*PROBLEM DETAILS:* A line below contains "[ | exact Hwcl", and a later one contains "world (spawning [git]". Repeat both, with every line between them, exactly.

[Collected data entries]
-- -- --

Lemma inner_from_agree (omega : Z) (fuel : nat) :
  forall (m : Z) (included exc exc' : Bitset) (count : Z),
    wf_bitset included -> wf_bitset exc -> wf_bitset exc' ->
    in_range omega -> 0 <= m ->
    dynkin_closed omega (mem included) ->
    (forall s, ~ mem included s -> (mem exc s <-> mem exc' s)) ->
    inner_from fuel omega m included exc count =
    inner_from fuel omega m included exc' count.
Proof.
  induction fuel as [| fuel IH];
    intros m inc exc exc' count Hwi Hwe Hwe' Ho Hm Hd Hag.
  - reflexivity.
  - destruct (Z_lt_dec m (midpoint omega)) as [Hlt | Hge].
    2:{ cbn [inner_from]. destruct (Z.ltb_spec m (midpoint omega));
        [lia | reflexivity]. }
    destruct (below_midpoint_in_range _ _ Ho (conj Hm Hlt)) as [Hmr [Hcr _]].
    destruct (mem_dec inc m) as [Hi | Hni].
    { rewrite !inner_from_skip by auto. apply IH; auto; lia. }
    destruct (mem_dec exc m) as [He | Hne].
    { rewrite !inner_from_skip by (auto; right; apply Hag; auto).
      apply IH; auto; lia. }
    assert (Hne' : ~ mem exc' m) by (intros H; apply Hne, Hag; auto).
    destruct (inner_from_try omega fuel m inc exc count
                Hwi Hwe Ho (conj Hm Hlt) Hni Hne)
      as [b [cl [e2 [Hext [Hcom Hstep]]]]].
    destruct (inner_from_try omega fuel m inc exc' count
                Hwi Hwe' Ho (conj Hm Hlt) Hni Hne')
      as [b' [cl' [e2' [Hext' [Hcom' Hstep']]]]].
    rewrite Hstep, Hstep'.
    destruct (extend_closure_agree omega inc m exc exc'
                Hwi Hwe Hwe' Ho Hmr Hd Hag)
      as [b0 [c0 [c0' [H0 [H0' Heq]]]]].
    rewrite Hext in H0. rewrite Hext' in H0'.
    inversion H0; subst b0 c0. inversion H0'; subst b' c0'.
    destruct (commit_spec omega m exc Hwe Hmr Hcr) as [x [Hx [Hwx Hmx]]].
    rewrite Hcom in Hx. inversion Hx; subst x.
    destruct (commit_spec omega m exc' Hwe' Hmr Hcr) as [x' [Hx' [Hwx' Hmx']]].
    rewrite Hcom' in Hx'. inversion Hx'; subst x'.
    assert (Hag2 : forall s, ~ mem inc s -> (mem e2 s <-> mem e2' s)).
    { intros s Hs. rewrite Hmx, Hmx', (Hag s Hs). tauto. }
    destruct b.
    + specialize (Heq eq_refl). subst cl'.
      destruct (extend_closure_facts omega inc m exc Hwi Hwe Ho Hmr)
        as [b1 [cl1 [H1 [Hwcl [Hsup _]]]]].
      rewrite Hext in H1. inversion H1; subst b1 cl1.
      rewrite (IH (m + 1) cl exc exc' 1);
        [ | exact Hwcl | exact Hwe | exact Hwe' | exact Ho | lia
          | apply (extend_closure_closed _ _ _ _ _ Hwi Hwe Ho Hmr Hd Hext)
          | intros s Hs; apply Hag; intros Hi; apply Hs, Hsup, Hi ].
      destruct (inner_from fuel omega (m + 1) cl exc' 1); try reflexivity.
      cbn [bind]. apply IH; auto; lia.
    + apply IH; auto; lia.
Qed.
(** * brk: a command-line convenience layer over git

    Shallow embedding of [brk.go] and the properties of its handlers.

    Go strings are byte sequences and are modelled by [string] (a list of
    8-bit [ascii] characters).  Everything the program does with the outside
    world (spawning [git] and [sh], reading a line from the terminal,
    printing) is threaded through a small monad that records a trace of
    events, over an arbitrary operating system [OS]. *)

From Stdlib Require Import String Ascii List ZArith Bool Lia DecimalString.
Import ListNotations.

Local Open Scope string_scope.
Local Open Scope list_scope.

(** ** Characters the source writes as escapes *)

Definition tab : string := String (ascii_of_nat 9) "".
Definition nl : string := String (ascii_of_nat 10) "".
Definition esc : string := String (ascii_of_nat 27) "".
Definition dquote : string := String (ascii_of_nat 34) "".

(** ** The part of Go's [strings] package that brk.go calls

    The functions follow the package on byte strings.  White space is what
    [unicode.IsSpace] accepts: the bytes of Go's [asciiSpace] table (tab,
    line feed, vertical tab, form feed, carriage return, space) and the
    runes U+0085, U+00A0, U+1680, U+2000 to U+200A, U+2028, U+2029, U+202F,
    U+205F and U+3000, read in their UTF-8 encoding.  [TrimSpace] and
    [Fields] decode runes from the left (an ill-formed byte is a rune of
    width 1 that is no white space); since every byte after the first of a
    well-formed rune is a continuation byte (0x80 to 0xBF) and no encoding
    of a white space rune starts with one, the white space runes of a string
    are exactly the places where one of these encodings starts, and that is
    how [spaceWidth] finds them.  Letter case is the ASCII one: brk.go only
    compares a lowered string with [y] and [n], and no rune outside ASCII
    lowers to one of these. *)
Module strings.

-- -- --

*ANSWER SPACE:*
        [ | exact Hwcl | exact Hwe | exact Hwe' | exact Ho | lia
          | apply (extend_closure_closed _ _ _ _ _ Hwi Hwe Ho Hmr Hd Hext)
          | intros s Hs; apply Hag; intros Hi; apply Hs, Hsup, Hi ].
      destruct (inner_from fuel omega (m + 1) cl exc' 1); try reflexivity.
      cbn [bind]. apply IH; auto; lia.
    + apply IH; auto; lia.
Qed.
(** * brk: a command-line convenience layer over git

    Shallow embedding of [brk.go] and the properties of its handlers.

    Go strings are byte sequences and are modelled by [string] (a list of
    8-bit [ascii] characters).  Everything the program does with the outside
    world (spawning [git] and [sh], reading a line from the terminal,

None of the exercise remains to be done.